REQUIRED ACTION = Your reply should be the full listing, copied exactly.

****

(** A feed that cannot be reached. *)
Lemma rss_fallback_two_articles_witness :
  exists articles w1 t,
    fetch_rss_data (rss_source (VStr "http://feed.example/rss"))
      (world_of unreachable 5) = (Ok articles, w1, t)
    /\ articles <> []
    /\ map (fun a => entry a "title") articles
       = [VStr "Breaking: Latest updates from Tech feed";
          VStr "Technology Update from Tech feed"]
    /\ map (fun a => entry a "link") articles
       = [VStr "http://feed.example/rss/article-1";
          VStr "http://feed.example/rss/article-2"].
Proof.
  destruct (proj1 (rss_fallback_two_articles svc
              (rss_source (VStr "http://feed.example/rss")))
              (VStr "r1") (VStr "Tech feed") (VStr "http://feed.example/rss")
              eq_refl eq_refl eq_refl eq_refl (world_of unreachable 5))
    as (articles & w1 & t & Hrun & Hne & Hdown).
  exists articles, w1, t. split; [exact Hrun | split; [exact Hne |]].
  exact (proj2 (Hdown I)).
Defined.


(** Content that is not XML. *)
Lemma parser_never_raises_witness :
  parse_rss_content "<unclosed" (rss_source (VStr "http://f"))
    (world_of unreachable 5)
  = (Ok [], world_of unreachable 5,
     [EvPrint (LogXmlError (Exn ParseError "syntax error: line 1, column 0"))]).
Proof.
  apply (parser_never_raises "<unclosed" (rss_source (VStr "http://f"))).
  reflexivity.
Defined.


(** A whole sweep: the registry lists one weather source for New York
    without an API key and never ingested; the backend accepts the delivery.
    One POST is made, the summary line reads 1 out of 1, and the sweep ends
    with the 60-second sleep. *)
Example one_city_one_delivery :
  let run :=
    sweep svc
      (scripted
         [registry_lists
            [VDict (weather_source (VDict [("cities", VList [VStr "New York"])]))];
          accepted] 5) in
  result run = Ok tt
  /\ List.length (filter is_post (trace run)) = 1%nat
  /\ In (EvPrint (LogSummary (VStr "City weather") 1 1)) (trace run)
  /\ last (trace run) (EvSleep 0) = EvSleep 60.
Proof.
  cbv zeta. repeat split; try reflexivity.
  vm_compute. do 7 right. now left.
Qed.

****

ANSWER BELOW =
(** A feed that cannot be reached. *)
Lemma rss_fallback_two_articles_witness :
  exists articles w1 t,
    fetch_rss_data (rss_source (VStr "http://feed.example/rss"))
      (world_of unreachable 5) = (Ok articles, w1, t)
    /\ articles <> []
    /\ map (fun a => entry a "title") articles
       = [VStr "Breaking: Latest updates from Tech feed";
          VStr "Technology Update from Tech feed"]
    /\ map (fun a => entry a "link") articles
       = [VStr "http://feed.example/rss/article-1";
          VStr "http://feed.example/rss/article-2"].
Proof.
  destruct (proj1 (rss_fallback_two_articles svc
              (rss_source (VStr "http://feed.example/rss")))
              (VStr "r1") (VStr "Tech feed") (VStr "http://feed.example/rss")
              eq_refl eq_refl eq_refl eq_refl (world_of unreachable 5))
    as (articles & w1 & t & Hrun & Hne & Hdown).
  exists articles, w1, t. split; [exact Hrun | split; [exact Hne |]].
  exact (proj2 (Hdown I)).
Defined.


(** Content that is not XML. *)
Lemma parser_never_raises_witness :
  parse_rss_content "<unclosed" (rss_source (VStr "http://f"))
    (world_of unreachable 5)
  = (Ok [], world_of unreachable 5,
     [EvPrint (LogXmlError (Exn ParseError "syntax error: line 1, column 0"))]).
Proof.
  apply (parser_never_raises "<unclosed" (rss_source (VStr "http://f"))).
  reflexivity.
Defined.


(** A whole sweep: the registry lists one weather source for New York
    without an API key and never ingested; the backend accepts the delivery.
    One POST is made, the summary line reads 1 out of 1, and the sweep ends
    with the 60-second sleep. *)
Example one_city_one_delivery :
  let run :=
    sweep svc
      (scripted
         [registry_lists
            [VDict (weather_source (VDict [("cities", VList [VStr "New York"])]))];
          accepted] 5) in
  result run = Ok tt
  /\ List.length (filter is_post (trace run)) = 1%nat
  /\ In (EvPrint (LogSummary (VStr "City weather") 1 1)) (trace run)
  /\ last (trace run) (EvSleep 0) = EvSleep 60.
Proof.
  cbv zeta. repeat split; try reflexivity.
  vm_compute. do 7 right. now left.
Qed.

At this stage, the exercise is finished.